Aidan put his hand on Anna’s shoulder, after he’d kissed Nia. ‘Thanks for being here. I know it will have meant the world to her to have you with her.’

Anna shrugged. ‘It was nothing.’

It was what you did for a friend. Anna turned to Nia. ‘I’ll go home now, and wait for news.’ She reached for her friend’s hand. ‘You’re doing brilliantly.’

Nia smiled up at her and Anna knew that she wasn’t really there, not fully. She was exhausted and scared, and she would be until her baby arrived, and then for all the years afterwards.
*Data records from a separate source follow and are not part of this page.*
Definition update_set_on_replacement (set : nat) (gpuline : bool) (c : cache_c) : cache_c :=
  count_line (-1) gpuline set c.

Definition initialize_cache_line (CYCLE tag addr appl_id : Z) (gpuline skip : bool)
    (set way : nat) (c : cache_c) : cache_c :=
  count_line 1 gpuline set
    (upd_line (init_line (m_geom c) CYCLE tag addr appl_id gpuline skip) set way c).

(** Result: the line filled, [*line_addr], [*updated_line], the new state. *)
Definition insert_cache (k : cache_knobs) (CYCLE addr appl_id : Z) (gpuline skip : bool)
    (c : cache_c) : outcome (nat * nat * Z * Z * cache_c) :=
  let g := m_geom c in
  let line_addr := base_cache_line g addr in
  let '(tag, set) := find_tag_and_set g addr in
  s ← aget (m_set c) set;
  '(way, es) ←
    (if KNOB_HETERO_STATIC_CACHE_PARTITION k && m_enable_partition g
     then (w ← find_replacement_line_from_same_type k (m_assoc g) s gpuline; mret (w, m_entry s))
     else find_replacement_line k (m_entry s));
  let n := Z.to_nat set in
  let c1 := upd_set (set_entries es) n c in
  ins_line ← get_or OutOfBounds (es !! way);
  let '(updated_line, c2) :=
    if m_valid ins_line
    then (m_base ins_line, update_set_on_replacement n (m_gpuline ins_line) c1)
    else (0, c1) in
  let c3 := initialize_cache_line CYCLE tag addr appl_id gpuline skip n way c2 in
  mret (n, way, line_addr, updated_line,
        mk_cache (m_geom c3) (m_set c3) (m_num_cpu_line c3) (m_num_gpu_line c3)
          (inc64 (m_insert_count c3))).

(** ** Invalidation *)
Definition null_line (data_size : Z) (e : cache_entry_c) : cache_entry_c :=
  mk_line false 0 0 (m_last_access_time e) (m_access_counter e)
    (if 0 <? data_size then D_zero else m_data e)
    (m_pref e) (m_dirty e) (m_appl_id e) (m_gpuline e) (m_skip e).

(** Returns the dirty bit of the line it clears. *)
Definition null_cache_line_fields (set way : nat) (c : cache_c) : bool * cache_c :=
  (match m_set c !! set ≫= fun s => m_entry s !! way with
   | Some e => m_dirty e
   | None => false
   end,
   upd_line (null_line (m_data_size (m_geom c))) set way c).

Definition invalidate_cache_line (addr : Z) (c : cache_c) : outcome (bool * cache_c) :=
  let '(tag, set) := find_tag_and_set (m_geom c) addr in
  s ← aget (m_set c) set;
  match find_way tag (m_entry s) with
  | Some ii => mret (null_cache_line_fields (Z.to_nat set) ii c)
  | None => mret (false, c)
  end.

Definition invalidate_line (data_size : Z) (e : cache_entry_c) : cache_entry_c :=
  mk_line false 0 (m_base e) (m_last_access_time e) (m_access_counter e)
    (if 0 <? data_size then D_zero else m_data e)
    (m_pref e) (m_dirty e) (m_appl_id e) (m_gpuline e) (m_skip e).

Definition invalidate_cache (c : cache_c) : cache_c :=
  mk_cache (m_geom c)
    ((fun s => set_entries (invalidate_line (m_data_size (m_geom c)) <$> m_entry s) s) <$> m_set c)
    (m_num_cpu_line c) (m_num_gpu_line c) (m_insert_count c).

(** ** Queries *)
Definition find_min_lru (CYCLE : Z) (set : Z) (c : cache_c) : outcome Z :=
  s ← aget (m_set c) set;
  let lru_time := (scan_min (fun e => if m_valid e then Some (m_last_access_time e) else None)
                     (m_entry s) 0 None MAX_INT).2 in
  mret (if lru_time =? MAX_INT then CYCLE else lru_time).

(** Whether a line of statistics is printed; the test itself counts. *)
Definition print_info (k : cache_knobs) (c : cache_c) : bool * cache_c :=
  if 0 <? KNOB_COLLECT_CACHE_INFO k then
    let n := inc64 (m_insert_count c) in
    (n mod KNOB_COLLECT_CACHE_INFO k =? 0,
     mk_cache (m_geom c) (m_set c) (m_num_cpu_line c) (m_num_gpu_line c) n)
  else (false, c).

(** ** Facts on one set *)

Implicit Types (es : list cache_entry_c) (e : cache_entry_c) (c : cache_c).

(** Equal up to replacement metadata: the same lines are valid with the same
    tags. *)
Definition same_line (e1 e2 : cache_entry_c) : Prop :=
  m_valid e1 = m_valid e2 /\ m_tag e1 = m_tag e2 /\ m_gpuline e1 = m_gpuline e2 /\
  m_base e1 = m_base e2 /\ m_data e1 = m_data e2.

#[local] Instance same_line_equiv : Equivalence same_line.
Proof.
  split; unfold same_line; [done | intros e1 e2 (? & ? & ? & ? & ?); by split_and! |].
  intros e1 e2 e3 (? & ? & ? & ? & ?) (? & ? & ? & ? & ?). split_and!; congruence.
Qed.

Definition tags_unique es : Prop :=
  forall i j ei ej, es !! i = Some ei -> es !! j = Some ej ->
    m_valid ei = true -> m_valid ej = true -> m_tag ei = m_tag ej -> i = j.

Lemma line_matches_spec tag e :
  line_matches tag e = true <-> m_valid e = true /\ m_tag e = tag.
Proof. unfold line_matches. by rewrite andb_true_iff, Z.eqb_eq. Qed.

Lemma find_way_Some tag es i :
  find_way tag es = Some i ->
  exists e, es !! i = Some e /\ m_valid e = true /\ m_tag e = tag.
Proof.
  unfold find_way. intros H. apply fmap_Some in H as ([j e] & H & ->). simpl.
  apply list_find_Some in H as (Hj & Hm & _). exists e.
  apply Is_true_true, line_matches_spec in Hm as [Hv Ht]. done.
Qed.

Lemma find_way_None tag es :
  find_way tag es = None <-> forall i e, es !! i = Some e -> m_valid e = true -> m_tag e <> tag.
Proof.
  unfold find_way. rewrite fmap_None, list_find_None, Forall_lookup. split; intros H i e He.
  - intros Hv Ht. apply (H i e He), Is_true_true, line_matches_spec. done.
  - intros Hm. apply Is_true_true, line_matches_spec in Hm as [Hv Ht]. by apply (H i e).
Qed.

Lemma find_way_unique tag es i e :
  tags_unique es -> es !! i = Some e -> m_valid e = true -> m_tag e = tag ->
  find_way tag es = Some i.
Proof.
  intros Hu He Hv Ht. destruct (find_way tag es) as [j |] eqn:E.
  - apply find_way_Some in E as (ej & Hj & Hvj & Htj). f_equal.
    apply (Hu j i ej e); congruence.
  - exfalso. by apply (proj1 (find_way_None tag es) E i e).
Qed.

Definition same_tag (e1 e2 : cache_entry_c) : Prop :=
  m_valid e1 = m_valid e2 /\ m_tag e1 = m_tag e2.

Lemma same_line_tag es es' : Forall2 same_line es es' -> Forall2 same_tag es es'.
Proof. intros H. eapply Forall2_impl; [exact H |]. by intros x y (? & ? & _). Qed.

Lemma find_way_same_tag tag es es' :
  Forall2 same_tag es es' -> find_way tag es = find_way tag es'.
Proof.
  unfold find_way. induction 1 as [| e e' es es' (Hv & Ht) _ IH]; [done |].
  simpl. assert (E : line_matches tag e = line_matches tag e')
    by (unfold line_matches; congruence).
  destruct (decide (Is_true (line_matches tag e))) as [Hm | Hm];
    destruct (decide (Is_true (line_matches tag e'))) as [Hm' | Hm']; try (rewrite E in Hm; done).
  apply (f_equal (fmap S)) in IH. rewrite <- !option_fmap_compose in *.
  by destruct (list_find _ es) as [[] |], (list_find _ es') as [[] |]; simpl in *; congruence.
Qed.

Lemma tags_unique_same_tag es es' : Forall2 same_tag es es' -> tags_unique es -> tags_unique es'.
Proof.
  intros HF Hu i j ei ej Hi Hj Hvi Hvj Ht.
  destruct (Forall2_lookup_r _ _ _ _ _ HF Hi) as (ei' & Hi' & ? & ?).
  destruct (Forall2_lookup_r _ _ _ _ _ HF Hj) as (ej' & Hj' & ? & ?).
  apply (Hu i j ei' ej'); congruence.
Qed.

Lemma find_way_same tag es es' : Forall2 same_line es es' -> find_way tag es = find_way tag es'.
Proof. intros H. by apply find_way_same_tag, same_line_tag. Qed.
Lemma tags_unique_same es es' : Forall2 same_line es es' -> tags_unique es -> tags_unique es'.
Proof. intros H. by apply tags_unique_same_tag, same_line_tag. Qed.

(** Filling way [w] with a line for [tag]: [tag] is found there, the line that
    was there is gone, every other line is found where it was. *)
Lemma find_way_fill tag es w e new :
  tags_unique es -> es !! w = Some e -> find_way tag es = None ->
  m_valid new = true -> m_tag new = tag ->
  tags_unique (<[w := new]> es) /\
  (forall tag', find_way tag' (<[w := new]> es) =
    if decide (tag' = tag) then Some w
    else if decide (find_way tag' es = Some w) then None else find_way tag' es).
Proof.
  intros Hu Hw Hn Hv Ht. pose proof (lookup_lt_Some _ _ _ Hw) as Hlt.
  assert (Hu' : tags_unique (<[w := new]> es)).
  { intros i j ei ej Hi Hj Hvi Hvj Htij. rewrite list_lookup_insert in Hi, Hj.
    pose proof (proj1 (find_way_None tag es) Hn) as Hno.
    repeat case_decide; simplify_eq; try lia; eauto.
    - exfalso. apply (Hno i ei); congruence.
    - exfalso. apply (Hno j ej); congruence. }
  split; [done |]. intros tag'. case_decide as E; [subst tag' |].
  { apply (find_way_unique _ _ _ new); try done. by apply list_lookup_insert_eq. }
  destruct (find_way tag' es) as [j |] eqn:Ej.
  - apply find_way_Some in Ej as (ej & Hj & Hvj & Htj). case_decide as Ejw.
    + injection Ejw as ->. apply find_way_None. intros i ei Hi Hvi Hti.
      rewrite list_lookup_insert in Hi. case_decide; simplify_eq; try done.
      assert (i = w) by (apply (Hu i w ei e); congruence). lia.
    + apply (find_way_unique _ _ _ ej); try done. by rewrite list_lookup_insert_ne by congruence.
  - case_decide; [done |]. apply find_way_None. intros i ei Hi Hvi Hti.
    rewrite list_lookup_insert in Hi. case_decide; simplify_eq; try done.
    by apply (proj1 (find_way_None _ es) Ej i ei).
Qed.

(** Clearing way [w]: its line is gone, every other line is found where it was. *)
Lemma find_way_clear es w e new :
  tags_unique es -> es !! w = Some e -> m_valid new = false ->
  tags_unique (<[w := new]> es) /\
  (forall tag, find_way tag (<[w := new]> es) =
    if decide (find_way tag es = Some w) then None else find_way tag es).
Proof.
  intros Hu Hw Hv. pose proof (lookup_lt_Some _ _ _ Hw) as Hlt. split.
  - intros i j ei ej Hi Hj Hvi Hvj Ht. rewrite list_lookup_insert in Hi, Hj.
    repeat case_decide; simplify_eq; try congruence; eauto.
  - intros tag. destruct (find_way tag es) as [j |] eqn:Ej.
    + apply find_way_Some in Ej as (ej & Hj & Hvj & Htj). case_decide as Ejw.
      * injection Ejw as ->. apply find_way_None. intros i ei Hi Hvi Hti.
        rewrite list_lookup_insert in Hi. case_decide; simplify_eq; try congruence.
        assert (i = w) by (apply (Hu i w ei e); congruence). lia.
      * destruct (find_way tag (<[w:=new]> es)) as [k |] eqn:Ek.
        -- apply find_way_Some in Ek as (ek & Hk & Hvk & Htk). rewrite list_lookup_insert in Hk.
           case_decide; simplify_eq; try congruence. f_equal. apply (Hu k j ek ej); congruence.
        -- exfalso. apply (proj1 (find_way_None _ _) Ek j ej); [| done | done].
           by rewrite list_lookup_insert_ne by congruence.
    + case_decide; [done |]. apply find_way_None. intros i ei Hi Hvi Hti.
      rewrite list_lookup_insert in Hi. case_decide; simplify_eq; try congruence.
      by apply (proj1 (find_way_None _ es) Ej i ei).
Qed.

(** ** Replacement policies *)

Lemma plru_loop_ok es :
  es <> [] -> exists i es' e, plru_loop 2 es = Done (i, es') /\ es' !! i = Some e /\
    Forall2 same_line es es' /\
    (m_valid e = true -> m_last_access_time e = 0).
Proof.
  intros Hne. assert (Hpick : forall es i, plru_pick es = Some i -> exists e, es !! i = Some e /\
    (m_valid e = true -> m_last_access_time e = 0)).
  { clear. intros es i H. unfold plru_pick in H. apply fmap_Some in H as ([j e] & H & ->).
    apply list_find_Some in H as (Hj & Hm & _). exists e. split; [done |]. intros Hv.
    apply Is_true_true in Hm. rewrite Hv in Hm. simpl in Hm. by apply Z.eqb_eq in Hm. }
  cbn [plru_loop]. destruct (plru_pick es) as [i |] eqn:E1.
  - destruct (Hpick _ _ E1) as (e & He & Hz). exists i, es, e. by split_and!.
  - destruct (plru_pick (clear_time <$> es)) as [i |] eqn:E2.
    + destruct (Hpick _ _ E2) as (e & He & Hz). exists i, (clear_time <$> es), e.
      split_and!; try done. apply Forall2_fmap_r, Forall_Forall2_diag, Forall_true.
      by intros x.
    + exfalso. destruct es as [| e es]; [done |]. unfold plru_pick in E2.
      apply fmap_None, list_find_None in E2. rewrite fmap_cons, Forall_cons in E2.
      destruct E2 as [E2 _]. apply E2. simpl. rewrite orb_true_r. done.
Qed.
(** The free-entry branch. *)
Lemma lru_fill_ok cap st ns l node fr p : on_list cap st ns l -> m_free_entries st = node :: fr ->
  exists st', place node p (mk_lru (m_table st) fr (m_head st) (m_tail st) (mem st)) = Done st' /\
    on_list cap st' (node :: ns) (p :: l) /\ m_table st' = emplace (key p) node (m_table st).
Proof.
  intros H Ef. pose proof (r_cap _ _ _ _ H) as Hc. pose proof (r_nodup _ _ _ _ H) as Hn.
  pose proof (r_free _ _ _ _ H) as Hf. rewrite Ef in Hc, Hn, Hf. apply Forall_cons in Hf as [Hf1 Hf2].
  simpl in Hc. apply (place_on_list (mk_lru (m_table st) fr (m_head st) (m_tail st) (mem st)) node p ns l fr cap);
    simpl; [exact (r_link _ _ _ _ H) | | exact (r_pay _ _ _ _ H) | done | done | done | lia].
  apply (NoDup_perm _ _ Hn). solve_Permutation.
Qed.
She was a mother.

Anna let herself into the house and stood in the kitchen, boiling the kettle. It felt so empty after the bustle of the hospital. She called Edward at work.

‘Hey. Did she have the baby already?’

‘No, but Aidan arrived so I came away.’

‘Is everything okay?’

‘Hard to say. It should be, I think.’

‘You sound shattered. Why don’t you lie down for a bit? You’ve got a couple of hours before school finishes.’

‘I think I will,’ she said.

She wanted to say something else, about how seeing Nia on the verge of becoming a mother had made her feel rootless, somehow.

How seeing Nia and Aidan acting as a team for this ultimate act of partnership had made her feel as if she’d floated far away from him, her own partner.

But she didn’t know how to say any of it, so she just said she would see him later and ended the call.

Edward had been right about her being exhausted, but once she was lying in bed with the curtains closed, she felt wide awake again.

She thought about Nia, wondered how she was getting on, whether it was close to being over yet.

It was strange to imagine Nia just entering this world she’d been a part of for more than a decade.

She thought back to her early days as a mother and mostly remembered crying and feeling like she was getting it all wrong.

She remembered Thomas thrashing in her arms, refusing to nap, refusing to feed.

The way she’d wondered whether it had been the right thing to do, whether she’d made a dreadful mistake. She hoped Nia wouldn’t feel like that.

And of course, those thoughts led her back to her own mother, as so often happened.

At her mother’s funeral, Edward had stood beside her with his hand on the small of her back, and she had hated herself for questioning her whole life, including her marriage to him, while he was trying to be there for her.

Her mum had led a lonely, closed-up sort of life, and now it was over, and only a handful of people had come to say their goodbyes.

Was her life so different? She hoped that her style of mothering was more generous and open.

She knew, at heart, that it was. But what about everything else?

Had she made much of a difference to anyone?

Had she done the things she desperately wanted to?

The things that scared her? She pictured Steve, that kiss they’d shared in the kitchen, how it had felt like coming home.

You couldn’t always live for the moment, could you?

Yes, she had been drawn to Steve and she had felt like perhaps she loved him, but she had built her life with Edward.

Wasn’t it the right thing – the responsible thing – to stay true to that?

When she thought of Steve, she couldn’t help but imagine the life the two of them might have lived together, if things had been different.

If she’d turned her back on her marriage and given it a go with him.

She would never know how it might have turned out.

Whether it would have been a dream or a nightmare.

She didn’t know Steve’s habits, his faults.

That was the way things were. You took the chance, or you didn’t. You went one way or another.

Anna’s phone beeped and there was a message from Aidan. ‘He’s here! Everyone’s doing well.’ There was a photo of Nia holding their baby, her face clear and her eyes bright. She looked tired but somehow transformed.